- **PROBLEM TO WORK ON**
Pick out all lines in the listing holding the string "that" and copy them.

+ + +

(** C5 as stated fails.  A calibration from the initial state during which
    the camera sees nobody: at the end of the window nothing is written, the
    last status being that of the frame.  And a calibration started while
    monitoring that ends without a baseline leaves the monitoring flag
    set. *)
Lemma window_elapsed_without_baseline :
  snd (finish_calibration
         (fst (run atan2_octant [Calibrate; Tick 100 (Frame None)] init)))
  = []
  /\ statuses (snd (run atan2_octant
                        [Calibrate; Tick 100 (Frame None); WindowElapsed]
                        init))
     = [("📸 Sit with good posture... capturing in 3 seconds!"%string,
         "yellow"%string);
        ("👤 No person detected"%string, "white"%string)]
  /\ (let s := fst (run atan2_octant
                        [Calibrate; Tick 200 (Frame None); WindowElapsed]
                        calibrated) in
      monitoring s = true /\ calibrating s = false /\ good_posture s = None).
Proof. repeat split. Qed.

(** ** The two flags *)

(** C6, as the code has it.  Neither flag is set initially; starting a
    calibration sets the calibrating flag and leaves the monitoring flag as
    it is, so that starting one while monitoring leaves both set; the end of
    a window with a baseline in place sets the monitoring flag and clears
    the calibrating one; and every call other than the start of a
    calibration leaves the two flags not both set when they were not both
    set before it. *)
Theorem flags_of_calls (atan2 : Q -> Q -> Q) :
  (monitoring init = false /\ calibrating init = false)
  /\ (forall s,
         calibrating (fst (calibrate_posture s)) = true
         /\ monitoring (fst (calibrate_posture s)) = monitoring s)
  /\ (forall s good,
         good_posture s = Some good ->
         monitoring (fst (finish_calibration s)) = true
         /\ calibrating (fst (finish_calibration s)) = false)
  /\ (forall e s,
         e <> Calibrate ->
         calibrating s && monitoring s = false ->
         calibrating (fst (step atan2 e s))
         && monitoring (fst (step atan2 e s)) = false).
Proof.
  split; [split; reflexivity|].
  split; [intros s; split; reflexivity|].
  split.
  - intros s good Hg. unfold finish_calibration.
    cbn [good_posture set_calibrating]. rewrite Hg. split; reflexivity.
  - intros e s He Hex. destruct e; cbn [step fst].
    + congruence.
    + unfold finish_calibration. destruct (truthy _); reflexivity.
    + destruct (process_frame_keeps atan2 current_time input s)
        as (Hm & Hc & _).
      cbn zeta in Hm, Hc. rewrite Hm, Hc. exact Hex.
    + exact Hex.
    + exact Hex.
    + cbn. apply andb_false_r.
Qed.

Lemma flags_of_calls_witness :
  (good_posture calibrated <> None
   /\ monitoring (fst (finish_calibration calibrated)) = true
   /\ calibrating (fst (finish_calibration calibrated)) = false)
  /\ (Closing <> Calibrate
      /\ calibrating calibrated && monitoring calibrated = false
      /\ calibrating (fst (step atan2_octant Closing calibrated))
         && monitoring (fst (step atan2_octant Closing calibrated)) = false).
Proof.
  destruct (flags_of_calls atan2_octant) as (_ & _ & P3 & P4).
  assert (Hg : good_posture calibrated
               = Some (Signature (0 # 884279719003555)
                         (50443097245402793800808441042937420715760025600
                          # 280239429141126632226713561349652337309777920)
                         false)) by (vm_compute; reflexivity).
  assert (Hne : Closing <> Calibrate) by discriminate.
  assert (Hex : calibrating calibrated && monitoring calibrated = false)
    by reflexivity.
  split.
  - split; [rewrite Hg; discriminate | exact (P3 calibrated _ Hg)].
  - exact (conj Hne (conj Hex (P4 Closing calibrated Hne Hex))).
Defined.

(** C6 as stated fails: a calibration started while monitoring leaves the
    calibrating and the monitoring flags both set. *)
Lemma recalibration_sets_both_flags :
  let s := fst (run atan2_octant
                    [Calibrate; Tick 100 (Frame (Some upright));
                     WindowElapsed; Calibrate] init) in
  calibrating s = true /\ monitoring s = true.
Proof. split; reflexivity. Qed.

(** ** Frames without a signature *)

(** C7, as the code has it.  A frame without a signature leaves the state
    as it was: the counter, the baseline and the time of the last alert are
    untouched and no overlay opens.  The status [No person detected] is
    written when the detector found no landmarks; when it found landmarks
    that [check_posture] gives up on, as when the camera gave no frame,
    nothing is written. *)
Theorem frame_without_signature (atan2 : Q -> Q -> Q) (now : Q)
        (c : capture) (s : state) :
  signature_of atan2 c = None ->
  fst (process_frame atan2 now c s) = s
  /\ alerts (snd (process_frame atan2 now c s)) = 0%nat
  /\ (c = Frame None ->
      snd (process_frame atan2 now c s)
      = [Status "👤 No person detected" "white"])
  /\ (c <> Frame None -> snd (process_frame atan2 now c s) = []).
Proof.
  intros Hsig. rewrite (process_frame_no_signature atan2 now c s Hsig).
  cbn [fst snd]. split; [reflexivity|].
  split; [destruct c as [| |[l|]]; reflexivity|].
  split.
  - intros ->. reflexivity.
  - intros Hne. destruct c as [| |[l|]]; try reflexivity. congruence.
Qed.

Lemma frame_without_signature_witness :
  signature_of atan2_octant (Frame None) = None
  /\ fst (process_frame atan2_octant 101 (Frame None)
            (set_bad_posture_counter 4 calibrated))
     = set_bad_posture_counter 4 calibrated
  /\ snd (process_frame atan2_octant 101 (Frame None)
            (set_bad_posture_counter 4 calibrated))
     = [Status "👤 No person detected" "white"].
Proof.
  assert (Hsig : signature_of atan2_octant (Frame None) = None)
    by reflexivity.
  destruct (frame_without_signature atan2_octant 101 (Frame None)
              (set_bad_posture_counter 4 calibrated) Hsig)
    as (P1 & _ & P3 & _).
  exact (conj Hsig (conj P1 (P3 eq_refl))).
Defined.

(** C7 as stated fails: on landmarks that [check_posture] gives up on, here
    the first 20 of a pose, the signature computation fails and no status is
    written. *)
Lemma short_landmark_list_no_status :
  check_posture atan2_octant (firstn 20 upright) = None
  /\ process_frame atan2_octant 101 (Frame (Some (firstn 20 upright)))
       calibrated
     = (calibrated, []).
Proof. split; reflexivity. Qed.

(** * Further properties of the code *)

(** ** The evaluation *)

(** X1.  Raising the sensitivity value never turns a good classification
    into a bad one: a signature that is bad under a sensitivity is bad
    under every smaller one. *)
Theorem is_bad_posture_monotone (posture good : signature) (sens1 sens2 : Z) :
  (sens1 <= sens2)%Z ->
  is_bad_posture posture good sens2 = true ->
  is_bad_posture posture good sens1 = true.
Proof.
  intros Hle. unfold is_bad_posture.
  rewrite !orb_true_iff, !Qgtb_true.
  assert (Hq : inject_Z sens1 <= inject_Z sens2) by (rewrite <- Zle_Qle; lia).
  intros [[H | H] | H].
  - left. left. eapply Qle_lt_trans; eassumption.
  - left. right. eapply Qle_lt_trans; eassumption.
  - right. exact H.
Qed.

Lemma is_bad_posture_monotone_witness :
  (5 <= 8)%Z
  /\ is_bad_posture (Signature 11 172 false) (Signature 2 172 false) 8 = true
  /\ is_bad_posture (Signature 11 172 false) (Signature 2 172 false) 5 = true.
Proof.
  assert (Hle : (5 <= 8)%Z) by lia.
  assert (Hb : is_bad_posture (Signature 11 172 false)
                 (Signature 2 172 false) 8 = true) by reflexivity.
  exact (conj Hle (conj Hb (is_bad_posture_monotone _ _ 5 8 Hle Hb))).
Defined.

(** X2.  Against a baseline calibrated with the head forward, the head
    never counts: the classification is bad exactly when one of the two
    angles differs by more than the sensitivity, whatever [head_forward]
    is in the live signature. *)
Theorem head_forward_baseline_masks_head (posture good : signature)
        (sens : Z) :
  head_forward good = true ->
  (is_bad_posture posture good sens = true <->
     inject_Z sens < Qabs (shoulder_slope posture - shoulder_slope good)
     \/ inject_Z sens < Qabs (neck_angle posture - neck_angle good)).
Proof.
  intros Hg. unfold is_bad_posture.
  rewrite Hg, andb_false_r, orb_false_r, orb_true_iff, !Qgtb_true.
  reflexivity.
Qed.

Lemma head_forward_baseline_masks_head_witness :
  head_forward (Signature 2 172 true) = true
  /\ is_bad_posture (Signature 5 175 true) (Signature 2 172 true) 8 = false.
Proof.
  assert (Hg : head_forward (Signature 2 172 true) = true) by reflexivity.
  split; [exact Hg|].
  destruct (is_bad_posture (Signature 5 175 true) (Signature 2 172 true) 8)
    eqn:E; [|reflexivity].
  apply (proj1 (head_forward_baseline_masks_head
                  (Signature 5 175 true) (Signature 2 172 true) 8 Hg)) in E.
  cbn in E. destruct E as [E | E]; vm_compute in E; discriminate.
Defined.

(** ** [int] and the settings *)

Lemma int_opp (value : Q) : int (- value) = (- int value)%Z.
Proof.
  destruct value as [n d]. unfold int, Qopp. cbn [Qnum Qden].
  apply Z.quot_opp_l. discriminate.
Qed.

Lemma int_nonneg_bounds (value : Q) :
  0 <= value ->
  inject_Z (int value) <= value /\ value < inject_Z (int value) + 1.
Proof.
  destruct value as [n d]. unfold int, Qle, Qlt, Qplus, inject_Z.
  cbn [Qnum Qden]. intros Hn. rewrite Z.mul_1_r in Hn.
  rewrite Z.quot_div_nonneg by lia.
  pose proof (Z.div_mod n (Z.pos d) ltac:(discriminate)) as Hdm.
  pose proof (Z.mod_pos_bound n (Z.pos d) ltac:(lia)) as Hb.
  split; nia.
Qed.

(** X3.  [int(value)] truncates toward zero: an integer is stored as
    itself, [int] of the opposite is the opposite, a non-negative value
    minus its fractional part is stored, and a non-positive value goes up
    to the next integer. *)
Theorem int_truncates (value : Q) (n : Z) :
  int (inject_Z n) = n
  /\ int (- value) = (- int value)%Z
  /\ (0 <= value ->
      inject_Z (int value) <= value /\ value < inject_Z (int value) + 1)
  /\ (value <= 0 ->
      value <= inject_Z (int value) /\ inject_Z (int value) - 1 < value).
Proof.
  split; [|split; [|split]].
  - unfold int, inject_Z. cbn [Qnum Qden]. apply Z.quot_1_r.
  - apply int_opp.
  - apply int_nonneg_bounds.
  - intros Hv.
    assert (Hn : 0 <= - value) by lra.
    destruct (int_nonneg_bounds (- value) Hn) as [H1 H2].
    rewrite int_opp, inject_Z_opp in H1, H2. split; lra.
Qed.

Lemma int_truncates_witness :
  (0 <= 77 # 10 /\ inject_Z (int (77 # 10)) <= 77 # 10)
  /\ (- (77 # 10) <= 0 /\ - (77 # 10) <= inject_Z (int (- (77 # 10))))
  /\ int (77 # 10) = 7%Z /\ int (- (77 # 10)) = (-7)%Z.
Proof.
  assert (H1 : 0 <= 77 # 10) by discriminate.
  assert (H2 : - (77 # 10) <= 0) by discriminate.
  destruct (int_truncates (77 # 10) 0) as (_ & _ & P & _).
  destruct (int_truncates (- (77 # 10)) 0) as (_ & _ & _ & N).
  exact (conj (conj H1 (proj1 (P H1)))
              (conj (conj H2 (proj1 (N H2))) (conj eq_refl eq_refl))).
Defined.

+ + +

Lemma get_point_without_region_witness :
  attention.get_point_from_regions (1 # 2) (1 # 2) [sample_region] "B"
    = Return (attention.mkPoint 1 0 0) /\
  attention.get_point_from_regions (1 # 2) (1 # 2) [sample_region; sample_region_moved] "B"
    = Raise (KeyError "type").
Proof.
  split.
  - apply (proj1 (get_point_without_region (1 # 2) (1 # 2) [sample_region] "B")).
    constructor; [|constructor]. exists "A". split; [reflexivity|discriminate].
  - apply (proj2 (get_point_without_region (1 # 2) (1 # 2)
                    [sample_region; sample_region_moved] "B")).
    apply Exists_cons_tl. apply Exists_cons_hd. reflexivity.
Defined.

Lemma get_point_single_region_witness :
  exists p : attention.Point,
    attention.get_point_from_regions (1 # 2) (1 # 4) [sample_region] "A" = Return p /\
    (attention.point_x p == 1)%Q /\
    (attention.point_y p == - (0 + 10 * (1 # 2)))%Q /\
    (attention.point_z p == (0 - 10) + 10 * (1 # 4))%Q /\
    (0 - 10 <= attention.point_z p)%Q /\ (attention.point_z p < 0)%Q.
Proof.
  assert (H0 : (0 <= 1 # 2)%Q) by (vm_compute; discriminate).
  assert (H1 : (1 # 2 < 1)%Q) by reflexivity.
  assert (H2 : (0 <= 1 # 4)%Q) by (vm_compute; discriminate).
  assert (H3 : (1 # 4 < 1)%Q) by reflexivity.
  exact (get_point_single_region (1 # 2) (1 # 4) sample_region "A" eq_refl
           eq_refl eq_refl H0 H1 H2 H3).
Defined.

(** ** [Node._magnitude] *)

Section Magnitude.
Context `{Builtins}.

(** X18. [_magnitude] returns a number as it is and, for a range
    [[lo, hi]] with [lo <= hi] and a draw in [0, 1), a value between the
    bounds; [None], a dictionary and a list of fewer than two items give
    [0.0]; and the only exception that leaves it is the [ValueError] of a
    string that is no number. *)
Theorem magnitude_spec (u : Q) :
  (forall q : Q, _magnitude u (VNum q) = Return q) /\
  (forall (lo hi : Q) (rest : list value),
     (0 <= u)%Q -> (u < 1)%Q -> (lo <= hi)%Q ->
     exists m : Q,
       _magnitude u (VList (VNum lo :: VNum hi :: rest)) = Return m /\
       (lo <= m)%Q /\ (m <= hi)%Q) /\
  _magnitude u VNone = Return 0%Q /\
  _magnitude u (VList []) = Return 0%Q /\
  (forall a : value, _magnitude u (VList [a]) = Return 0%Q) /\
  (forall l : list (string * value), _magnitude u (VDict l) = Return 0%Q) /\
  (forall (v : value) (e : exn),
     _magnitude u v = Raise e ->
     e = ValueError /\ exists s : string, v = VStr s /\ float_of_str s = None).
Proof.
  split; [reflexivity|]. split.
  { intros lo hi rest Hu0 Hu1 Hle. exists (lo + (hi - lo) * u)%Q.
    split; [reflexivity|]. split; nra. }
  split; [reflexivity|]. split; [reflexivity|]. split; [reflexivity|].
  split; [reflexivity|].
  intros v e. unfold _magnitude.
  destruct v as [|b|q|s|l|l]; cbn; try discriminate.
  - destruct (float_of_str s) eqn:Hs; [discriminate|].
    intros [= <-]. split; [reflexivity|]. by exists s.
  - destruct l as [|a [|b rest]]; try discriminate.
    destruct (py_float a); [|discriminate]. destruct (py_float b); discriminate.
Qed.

+ + +

- **OUTPUT OF THE EXERCISE**
    last status being that of the frame.  And a calibration started while
    monitoring that ends without a baseline leaves the monitoring flag
    it is, so that starting one while monitoring leaves both set; the end of
    that [check_posture] gives up on, as when the camera gave no frame,
(** C7 as stated fails: on landmarks that [check_posture] gives up on, here
    into a bad one: a signature that is bad under a sensitivity is bad
    [0.0]; and the only exception that leaves it is the [ValueError] of a
    string that is no number. *)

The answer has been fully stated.